Stored data
◇ ◇ ◇ ◇ ◇

(** * nextjs-unused-finder: a shallow embedding of [src/index.ts]

    The development follows the source file top-down: the JavaScript string
    primitives and the POSIX flavour of Node's [path] module that the program
    calls, a small backtracking matcher for the regular expressions that
    occur in it, the constant tables of [NEXTJS_PATTERNS], and then the
    functions [isNextJsSystemFile], [getFileType], [isFileUsed],
    [getAllFiles], [findImports] and [findUnusedFiles].

    Conventions of the model.
    - A JavaScript string is a [string]: a sequence of code units, here
      restricted to the range 0..255 (Latin-1).  [toLowerCase] and the
      character classes are the restrictions of the JavaScript ones to that
      range.
    - A [Set<string>] constant that is only queried with [has] is a
      [gset string].
    - [Map<string, ImportInfo>] iterates in insertion order, so it is an
      association list in insertion order; [map_set] is [Map.prototype.set].
    - The file system is an explicit argument: a finite directory tree for
      the enumeration (no cycles through links), and two partial functions
      for [readFileSync] and [statSync] ([None] is a thrown exception), so
      that a file can be enumerated and still fail to be read or examined.
    - File sizes are natural numbers ([N]); the sum [totalSize] is exact.
    - [console] output is not modelled, except that [findUnusedFiles]
      collects the files it passes to [console.error]. *)

From Stdlib Require Import Ascii NArith.
From stdpp Require Import base option list strings gmap.


(** ** JavaScript string primitives *)

Module Js.

Definition chars (s : string) : list ascii := String.list_ascii_of_string s.
Definition str (l : list ascii) : string := String.string_of_list_ascii l.

(** [s.startsWith(p)] *)
Definition startsWith (p s : string) : bool := String.prefix p s.

(** [s.includes(x)]: [x] occurs in [s] as a contiguous substring. *)
Fixpoint includes (x s : string) : bool :=
  match s with
  | EmptyString => String.prefix x EmptyString
  | String _ s' => String.prefix x s || includes x s'
  end.

Fixpoint is_prefix (p l : list ascii) : bool :=
  match p, l with
  | [], _ => true
  | _ :: _, [] => false
  | a :: p', b :: l' => Ascii.eqb a b && is_prefix p' l'
  end.

(** [s.endsWith(x)]: read backwards, [x] is a prefix of [s]. *)
Definition endsWith (x s : string) : bool :=
  is_prefix (rev (chars x)) (rev (chars s)).

Definition code (c : ascii) : nat := nat_of_ascii c.

Definition in_range (lo hi : nat) (c : ascii) : bool :=
  (lo <=? code c)%nat && (code c <=? hi)%nat.

(** Lower-casing of one code unit below 256: [A-Z] and the accented
    capitals U+00C0..U+00DE (U+00D7 excepted) move up by 32. *)
Definition lower_char (c : ascii) : ascii :=
  if in_range 65 90 c then ascii_of_nat (code c + 32)
  else if in_range 192 222 c && negb (code c =? 215)%nat
       then ascii_of_nat (code c + 32)
  else c.

Fixpoint toLowerCase (s : string) : string :=
  match s with
  | EmptyString => EmptyString
  | String c s' => String (lower_char c) (toLowerCase s')
  end.

(** [s.split(sep)] for a non-empty separator: the pieces between the
    successive, non-overlapping, leftmost occurrences of [sep].  [skip]
    counts the characters of an occurrence still to be passed over and
    [cur] is the current piece, reversed. *)
Fixpoint split_go (sep : string) (skip : nat) (cur : list ascii)
    (s : string) : list string :=
  match s with
  | EmptyString => [str (rev cur)]
  | String c s' =>
      match skip with
      | S k => split_go sep k cur s'
      | O =>
          if String.prefix sep s
          then str (rev cur) :: split_go sep (String.length sep - 1) [] s'
          else split_go sep 0 (c :: cur) s'
      end
  end.

Definition split (sep s : string) : list string := split_go sep 0 [] s.

End Js.

(** ** Node's [path] module, POSIX flavour *)

Module Path.
Import Js.

Definition is_slash (c : ascii) : bool := Ascii.eqb c "/".
Definition is_dot (c : ascii) : bool := Ascii.eqb c ".".

Fixpoint take_while (p : ascii -> bool) (l : list ascii) : list ascii :=
  match l with
  | c :: l' => if p c then c :: take_while p l' else []
  | [] => []
  end.

Fixpoint drop_while (p : ascii -> bool) (l : list ascii) : list ascii :=
  match l with
  | c :: l' => if p c then drop_while p l' else l
  | [] => []
  end.

(** The last path component, read from the end of the path: trailing
    slashes are passed over, then everything up to the next slash is
    taken.  The result is the component reversed. *)
Definition last_component_rev (path : string) : list ascii :=
  take_while (fun c => negb (is_slash c))
    (drop_while is_slash (rev (chars path))).

(** [basename(path)] *)
Definition basename (path : string) : string :=
  str (rev (last_component_rev path)).

(** Outcome of comparing a suffix with a component, both read backwards. *)
Inductive suffix_cmp :=
| Matched (rest : list ascii)   (* the component minus the suffix, reversed *)
| Mismatch
| Exhausted.                     (* component ended before the suffix did *)

Fixpoint cmp_suffix (suf comp : list ascii) : suffix_cmp :=
  match suf, comp with
  | [], _ => Matched comp
  | _ :: _, [] => Exhausted
  | a :: suf', b :: comp' =>
      if Ascii.eqb a b then cmp_suffix suf' comp' else Mismatch
  end.

(** [basename(path, suffix)].  The suffix is removed when the component
    ends with it and is not equal to it; when the component is a proper
    tail of the suffix Node returns the path from the start of the
    component to its very end, trailing slashes included. *)
Definition basename_suffix (path suffix : string) : string :=
  if (String.length suffix =? 0)%nat
     || (String.length path <? String.length suffix)%nat
  then basename path
  else if String.eqb suffix path then EmptyString
  else
    let r := rev (chars path) in
    let comp := last_component_rev path in
    match cmp_suffix (rev (chars suffix)) comp with
    | Matched [] => str (rev comp)
    | Matched rest => str (rev rest)
    | Mismatch => str (rev comp)
    | Exhausted => str (rev comp ++ rev (take_while is_slash r))
    end.

(** The extension of a component given reversed: from its last dot to
    its end; empty when there is no dot, when the only dot is the first
    character, and for the component [..]. *)
Definition ext_of_rev (comp : list ascii) : list ascii :=
  let after := take_while (fun c => negb (is_dot c)) comp in
  match drop_while (fun c => negb (is_dot c)) comp with
  | [] => []
  | _dot :: before =>
      match before, after with
      | [], _ => []
      | [d], [] => if is_dot d then [] else ["."%char]
      | _, _ => "."%char :: rev after
      end
  end.

(** [extname(path)] *)
Definition extname (path : string) : string :=
  str (ext_of_rev (last_component_rev path)).

(** [dirname(path)].  Node scans the indices [length-1 .. 1]; index 0 is
    never inspected, it only decides between the results [/] and [.]. *)
Definition dirname (path : string) : string :=
  match chars path with
  | [] => "."
  | c0 :: tl =>
      let hasRoot := is_slash c0 in
      let t1 := drop_while is_slash (rev tl) in
      match drop_while (fun c => negb (is_slash c)) t1 with
      | [] => if hasRoot then "/" else "."
      | _slash :: before =>
          match before with
          | [] => if hasRoot then "//" else str [c0]
          | _ => str (c0 :: rev before)
          end
      end
  end.

(** *** [normalize] and [join] *)

(** The segments between slashes, empty ones included. *)
Definition segments (path : string) : list string := split "/" path.

(** One step of [normalizeString]: [res] holds the kept segments, last
    one first. *)
Definition norm_step (allowAboveRoot : bool) (res : list string)
    (seg : string) : list string :=
  if String.eqb seg EmptyString || String.eqb seg "." then res
  else if String.eqb seg ".." then
    match res with
    | [] => if allowAboveRoot then [".."] else []
    | last :: res' =>
        if String.eqb last ".."
        then if allowAboveRoot then ".." :: res else res
        else res'
    end
  else seg :: res.

Definition normalizeString (path : string) (allowAboveRoot : bool) : string :=
  let kept := rev (fold_left (norm_step allowAboveRoot) (segments path) []) in
  match kept with
  | [] => EmptyString
  | s :: rest => fold_left (fun acc x => acc +:+ "/" +:+ x) rest s
  end.

Definition normalize (path : string) : string :=
  match chars path with
  | [] => "."
  | c0 :: _ =>
      let isAbsolute := is_slash c0 in
      let trailing := endsWith "/" path in
      let p := normalizeString path (negb isAbsolute) in
      if String.eqb p EmptyString then
        if isAbsolute then "/" else if trailing then "./" else "."
      else
        let p' := if trailing then p +:+ "/" else p in
        if isAbsolute then "/" +:+ p' else p'
  end.
(** * go-graphql-client: the query builder (builder.go)

    A shallow embedding of [QueryBuilder] and a verification of the
    properties its specification states about accumulation, removal and
    [Build]-time validation.

    The development has two layers.

    - The value layer follows the builder by its contents: the fragment list
      and the variable mapping that each method returns.
    - The store layer ([Module Store]) keeps Go's reference semantics: a map
      is a pointer into a store of maps, a slice is a window over a backing
      array, and a method may write through either one.  It is the layer on
      which snapshot independence is examined.  *)

From Stdlib Require Import Ascii String.
From stdpp Require Import base option list gmap strings fin_maps sorting.

Local Open Scope string_scope.
Local Open Scope nat_scope.
Local Open Scope list_scope.

(** ** Variable names in a fragment text

    [regexVariableName] is the regular expression: a dollar sign, then the
    capture group made of one character of the class [_A-Za-z] followed by
    the greedy star of the class [_0-9A-Za-z].  A Go string is a sequence of bytes, and so is
    a [string] here; every character the expression mentions is ASCII, so no
    byte of a multi-byte rune can take part in a match. *)

(** The character class [_A-Za-z]. *)
Definition isNameStart (c : ascii) : bool :=
  let n := nat_of_ascii c in
  (n =? 95) || ((65 <=? n) && (n <=? 90)) || ((97 <=? n) && (n <=? 122)).

(** The character class [_0-9A-Za-z]. *)
Definition isNameChar (c : ascii) : bool :=
  let n := nat_of_ascii c in
  (n =? 95) || ((48 <=? n) && (n <=? 57))
  || ((65 <=? n) && (n <=? 90)) || ((97 <=? n) && (n <=? 122)).

Definition isDollar (c : ascii) : bool := nat_of_ascii c =? 36.

(** The greedy star of [_0-9A-Za-z]: the longest prefix of name characters. *)
Fixpoint nameRun (s : string) : string :=
  match s with
  | String c r => if isNameChar c then String c (nameRun r) else EmptyString
  | EmptyString => EmptyString
  end.

(** The expression anchored at the first character of [s]; the result is
    capture group 1 (the name without its dollar sign). *)
Definition matchHere (s : string) : option string :=
  match s with
  | String d (String c r) =>
      if isDollar d && isNameStart c then Some (String c (nameRun r)) else None
  | _ => None
  end.

(** [FindAllStringSubmatch(query, -1)] for this expression, group 1 of each
    match: the leftmost match is taken, and the search for the next one
    resumes where that match ended.  [skip] counts the characters of the
    current match that are still to be passed over. *)
Fixpoint findAllFrom (skip : nat) (s : string) : list string :=
  match s with
  | EmptyString => []
  | String _ r =>
      match skip with
      | S k => findAllFrom k r
      | O =>
          match matchHere s with
          | Some name => name :: findAllFrom (String.length name) r
          | None => findAllFrom 0 r
          end
      end
  end.

Definition findAllVariableNames (query : string) : list string :=
  findAllFrom 0 query.

(** *** What the specification calls a variable token *)

(** A name starts with a letter or underscore and continues with letters,
    digits or underscores. *)
Inductive restOfName : string → Prop :=
  | restOfName_nil : restOfName EmptyString
  | restOfName_cons c r :
      isNameChar c = true → restOfName r → restOfName (String c r).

◇ ◇ ◇ ◇ ◇

• **Problem description**
Your response must be one number, namely how many lines of the data contain the string "gmap".

• **Task output**
2